Former President Olusegun Obasanjo has condemned those against girl-child education in Nigeria. Obasanjo spoke at an event marking this year’s World Diabetics Day, organized by the Olusegun Obasanjo Foundation (OOF). At the event held at the Main Auditorium of the Olusegun Obasanjo Presidential Library (OOPL), Abeokuta, Ogun State, Obasanjo stressed the need for contentment in every human endeavour, saying it could reduce the chances of getting diabetes.
In a statement by his Special Assistant on Media, Kehinde Akinyemi on Tuesday 22 November 2022, Obasanjo maintained that his personal experience on educating the female child had made him to include girl-child education among areas of focus for the Foundation.
“When I started school in the village, I had a younger sister. After two years of starting school, my sister started school. I was first in my two years and as I went along, my sister was also first in the school she started. And suddenly, our father decided to pull her out of school, because a girl’s education ends in the kitchen; but I remained in school.
“That singular action made the difference between her development into adulthood and my development into adulthood. And, I thought that when I came back from UK I would send her to school. And by the time I came back from UK, my wife had given my sister to marriage and that ended my sister’s education.
“Then, I vowed that whatever I can do for girl-child education, I will always do. And this unfortunate idea of girl-child education ending in the kitchen is unimportant. The culture of giving preference to a male child over female child is an idea and culture that must be killed.
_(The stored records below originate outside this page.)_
Lemma mcMatch_digits : forall nm ds, mcMatch nm = Some ds -> digits ds.
Proof.
  intros nm ds H; unfold mcMatch in H.
  apply option_map_Some in H as (r & S & ->).
  destruct (search_leftmost _ _ _ S) as (Hps & _ & _).
  destruct (matches_mc_inv _ Hps) as (m & c & ds & -> & _ & _ & Hds).
  exact Hds.
Qed.

Lemma parseInt_digits : forall ds,
  digits ds -> Js.parseInt ds = Some (Js.parseDigits 0 ds).
Proof.
  intros [|c ds] [Hne Hall]; [contradiction|].
  simpl in Hall; apply andb_prop in Hall as [Hc _].
  unfold Js.parseInt; now rewrite Hc.
Qed.

(** C1. When the name contains "MC" (in either case) followed by digits,
    a number is extracted and the final status follows the precedence:
    static-override if the number is a key of the override table (also
    when it is in the reserved set), else reserved if it is in the reserved
    set, else the handshake-based default. *)
Theorem status_precedence : forall reserved overrides peer,
  has_mc (name (processPeerWith reserved overrides peer)) ->
  exists digits_ n,
    mcMatch (name (processPeerWith reserved overrides peer)) = Some digits_
    /\ Js.parseInt digits_ = Some n
    /\ status (processPeerWith reserved overrides peer)
       = if existsb (fun s => N.eqb (mcNumber s) n) overrides
         then "static-override"
         else if existsb (N.eqb n) reserved
              then "reserved-ddns"
              else defaultStatus (wg_last_handshake peer).
Proof.
  intros R O peer Hmc; cbn [name status processPeerWith] in *.
  unfold classify.
  destruct (mcMatch (resolveName peer)) as [ds|] eqn:E.
  - pose proof (parseInt_digits _ (mcMatch_digits _ _ E)) as Hp.
    exists ds, (Js.parseDigits 0 ds); repeat split; [exact Hp|].
    rewrite Hp; cbn [isOverride isReserved].
    destruct (existsb _ O); [reflexivity|].
    destruct (existsb _ R); reflexivity.
  - apply mcMatch_None_iff in E; contradiction.
Qed.

Lemma has_mc_MC7 : has_mc "MC7".
Proof.
  exists "", "M"%char, "C"%char, "7"%char, ""; repeat split; auto.
Qed.

Lemma status_precedence_witness :
  has_mc (name (processPeer
                  (rawPeer "10.0.0.5/32" (Some "MC7") None (Some "15s"))))
  /\ exists digits_ n,
       mcMatch "MC7" = Some digits_
       /\ Js.parseInt digits_ = Some n
       /\ status (processPeer
                    (rawPeer "10.0.0.5/32" (Some "MC7") None (Some "15s")))
          = if existsb (fun s => N.eqb (mcNumber s) n) STATIC_OVERRIDES
            then "static-override"
            else if existsb (N.eqb n) DDNS_RESERVED_MCS
                 then "reserved-ddns"
                 else defaultStatus (Some "15s").
Proof.
  split; [exact has_mc_MC7|].
  apply (status_precedence DDNS_RESERVED_MCS STATIC_OVERRIDES
           (rawPeer "10.0.0.5/32" (Some "MC7") None (Some "15s"))).
  exact has_mc_MC7.
Defined.

(** A number listed in both tables ends as static-override. *)
Example both_tables_static_override :
  status (processPeerWith [7%N] [ {| mcNumber := 7; lan := "10.1.1.1" |} ]
            (rawPeer "10.0.0.5/32" (Some "mc007") None (Some "15s")))
  = "static-override".
Proof. reflexivity. Qed.

Lemma isActive_iff : forall lh, isActive lh = true <-> recent_handshake lh.
Proof.
  intros [s|]; unfold recent_handshake; simpl; split.
  - intros H.
    repeat (apply andb_prop in H as [H ?]).
    exists s; repeat split; try (now apply negb_true_iff).
    intros ->; discriminate.
  - intros (s' & [= <-] & Hne & -> & -> & ->).
    destruct s as [|c s]; [contradiction | reflexivity].
  - discriminate.
  - intros (s' & [=] & _).
Qed.

(** C2. When the name yields no "MC"+digits match, the status is active
    exactly when the last-handshake field is present, not empty, and
    contains none of the markers h, d, w, and inactive otherwise; a
    missing or empty field gives inactive, and "15s" gives active. *)
Theorem default_status_without_mc : forall reserved overrides peer,
  ~ has_mc (name (processPeerWith reserved overrides peer)) ->
  let st := status (processPeerWith reserved overrides peer) in
  (st = "active" <-> recent_handshake (wg_last_handshake peer))
  /\ (st = "inactive" <-> ~ recent_handshake (wg_last_handshake peer))
  /\ (wg_last_handshake peer = None -> st = "inactive")
  /\ (wg_last_handshake peer = Some "" -> st = "inactive")
  /\ (wg_last_handshake peer = Some "15s" -> st = "active").
Proof.
  intros R O peer Hno; cbn [name status processPeerWith] in *.
  apply mcMatch_None_iff in Hno.
  unfold classify; rewrite Hno; unfold defaultStatus; cbn zeta.
  pose proof (isActive_iff (wg_last_handshake peer)) as Hiff.
  destruct (isActive (wg_last_handshake peer)) eqn:A.
  - assert (Hr : recent_handshake (wg_last_handshake peer))
      by now apply Hiff.
    repeat split; auto; try discriminate; try contradiction.
    + intros E; rewrite E in A; discriminate.
    + intros E; rewrite E in A; discriminate.
  - assert (Hr : ~ recent_handshake (wg_last_handshake peer))
      by (intros H; apply Hiff in H; discriminate).
    repeat split; auto; try discriminate; try contradiction.
    intros E; rewrite E in A; discriminate.
Qed.

Lemma no_mc_in_sentinel : ~ has_mc "Sin nombre".
Proof. apply mcMatch_None_iff; reflexivity. Qed.

Lemma default_status_without_mc_witness :
  let peer := rawPeer "10.0.0.9" None None (Some "15s") in
  let st := status (processPeer peer) in
  ~ has_mc (name (processPeer peer))
  /\ (st = "active" <-> recent_handshake (wg_last_handshake peer))
  /\ (st = "inactive" <-> ~ recent_handshake (wg_last_handshake peer))
  /\ (wg_last_handshake peer = None -> st = "inactive")
  /\ (wg_last_handshake peer = Some "" -> st = "inactive")
  /\ (wg_last_handshake peer = Some "15s" -> st = "active").
Proof.
  split; [exact no_mc_in_sentinel|].
  apply (default_status_without_mc DDNS_RESERVED_MCS STATIC_OVERRIDES
           (rawPeer "10.0.0.9" None None (Some "15s"))).
  exact no_mc_in_sentinel.
Defined.

(** The scenario of the specification with a name that matches the pattern
    but whose number is in neither table. *)
Example mc99_stays_active :
  status (processPeer (rawPeer "10.0.0.99" (Some "MC99") None (Some "15s")))
  = "active".
Proof. reflexivity. Qed.

Example mc8_without_handshake :
  status (processPeer (rawPeer "10.0.0.8" (Some "MC8") None None))
  = "static-override"
  /\ defaultStatus None = "inactive".
Proof. split; reflexivity. Qed.

(** ** C3: the MC7 scenario *)

(** The scenario as the specification words it: localNetworks would be
    the single entry "192.168.1.0/24".  The code keeps the tunnel entry
    "10.0.0.5/32" as well, since it contains neither infrastructure
    substring. *)
Lemma scenario_MC7_lans_not_singleton :
  let p := processPeer (scenarioMC7 "*1" "" "" "wg0" None None) in
  ~ (wgIP p = "10.0.0.5" /\ lans p = ["192.168.1.0/24"]
     /\ status p = "reserved-ddns").
Proof. intros p (_ & H & _); vm_compute in H; discriminate H. Qed.

(** C3, as the code has it.  For the record with allowed-address
    "10.0.0.5/32,192.168.1.0/24,172.16.100.5", name "MC7" and
    last-handshake "2d3h": the tunnel address is "10.0.0.5", localNetworks
    is ["10.0.0.5/32"; "192.168.1.0/24"] (only the 172.16.100.x entry is
    excluded, the tunnel entry is kept), and the status is reserved
    although the handshake alone gives inactive. *)
Theorem scenario_MC7 : forall ident endpoint cur itf cmt dis,
  let p := processPeer (scenarioMC7 ident endpoint cur itf cmt dis) in
  wgIP p = "10.0.0.5"
  /\ lans p = ["10.0.0.5/32"; "192.168.1.0/24"]
  /\ status p = "reserved-ddns"
  /\ defaultStatus (Some "2d3h") = "inactive".
Proof. intros; repeat split; reflexivity. Qed.

(** ** C9: the search filter *)

Lemma includes_lower_query : forall q1 q2 field,
  same_modulo_case q1 q2 ->
  Js.includes (Js.toLowerCase field) (Js.toLowerCase q1)
  = Js.includes (Js.toLowerCase field) (Js.toLowerCase q2).
Proof. intros q1 q2 field H; unfold same_modulo_case in H; now rewrite H. Qed.

Lemma address_char_lower : forall c c',
  address_char c = true -> Js.lower_char c' = Js.lower_char c -> c' = c.
Proof.
  intros [[] [] [] [] [] [] [] []] c' H; vm_compute in H; try discriminate H;
    destruct c' as [[] [] [] [] [] [] [] []]; vm_compute; intros E;
    first [reflexivity | discriminate E].
Qed.

Lemma startsWith_all_chars : forall p q s,
  Js.startsWith s q = true -> all_chars p s = true -> all_chars p q = true.
Proof.
  intros p; induction q as [|a q IH]; intros [|b s] H Hs; simpl in *;
    try reflexivity; try discriminate.
  apply andb_prop in H as [Hab H]; apply andb_prop in Hs as [Hb Hs].
  apply Ascii.eqb_eq in Hab; subst b.
  now rewrite Hb, (IH _ H Hs).
Qed.

Lemma includes_all_chars : forall p q s,
  Js.includes s q = true -> all_chars p s = true -> all_chars p q = true.
Proof.
  intros p q; induction s as [|b s IH]; intros H Hs; cbn [Js.includes] in H;
    apply orb_prop in H as [H|H]; try discriminate.
  - apply (startsWith_all_chars _ _ _ H Hs).
  - apply (startsWith_all_chars _ _ _ H Hs).
  - simpl in Hs; apply andb_prop in Hs as [_ Hs]; auto.
Qed.

Lemma address_query_case : forall q q',
  all_chars address_char q = true -> same_modulo_case q' q -> q' = q.
Proof.
  unfold same_modulo_case.
  induction q as [|a q IH]; intros [|a' q'] Hq E; simpl in *;
    try reflexivity; try discriminate.
  injection E as Ea E; apply andb_prop in Hq as [Ha Hq].
  now rewrite (address_char_lower _ _ Ha Ea), (IH _ Hq E).
Qed.

(** On a tunnel address made of digits and dots, the raw comparison gives
    the same answer for two queries that differ only in letter case. *)
Lemma includes_address_case : forall ip q1 q2,
  all_chars address_char ip = true -> same_modulo_case q1 q2 ->
  Js.includes ip q1 = Js.includes ip q2.
Proof.
  intros ip q1 q2 Hip H.
  destruct (Js.includes ip q1) eqn:E1.
  - pose proof (includes_all_chars _ _ _ E1 Hip) as Hq.
    assert (q2 = q1) as -> by (apply address_query_case; [exact Hq | now symmetry]).
    now rewrite E1.
  - destruct (Js.includes ip q2) eqn:E2; [|reflexivity].
    pose proof (includes_all_chars _ _ _ E2 Hip) as Hq.
    assert (q1 = q2) as -> by (apply address_query_case; assumption).
    congruence.
Qed.

(** The text predicate does not depend on the letter case of the query on
    peers whose tunnel address is a real address. *)
Lemma textMatches_case_on_addresses : forall q1 q2 peersList,
  same_modulo_case q1 q2 ->
  Forall (fun p => all_chars address_char (wgIP p) = true) peersList ->
  textMatches q1 peersList = textMatches q2 peersList.
Proof.
  intros q1 q2 l H Hl; unfold textMatches, applyFilters.
  cbn [peers searchTerm filterStatus loaded setFilteredPeers filteredPeers].
  assert (Hempty : (q1 =? "") = (q2 =? "")).
  { unfold same_modulo_case in H.
    destruct q1, q2; simpl in *; try reflexivity; discriminate. }
  rewrite Hempty; destruct (q2 =? ""); cbn [negb String.eqb]; [reflexivity|].
  apply filter_ext_in; intros p Hp; unfold matchesSearch.
  rewrite Forall_forall in Hl.
  now rewrite !(includes_lower_query q1 q2), (includes_address_case _ q1 q2 (Hl _ Hp)).
Qed.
Woe betides anyone who attempts to relegate my eldest child, Iyabo. Iyabo will crush such person, be he or she,” he said.
Earlier, a Professor of Medicine, Olufemi Fasumale, had harped on the need for government to make policies that would promote healthy living and policies to improve access to high quality health care services. Fasumale urged the people to always maintain a healthy lifestyle, learn to eat healthy diet and avoid smoking tobacco.
He explained that Nigerians suffering from diabetes have limited access to experts, saying the nation has just 150 practising diabetologists. This, he described as one of the major challenges facing the nation’s health sector.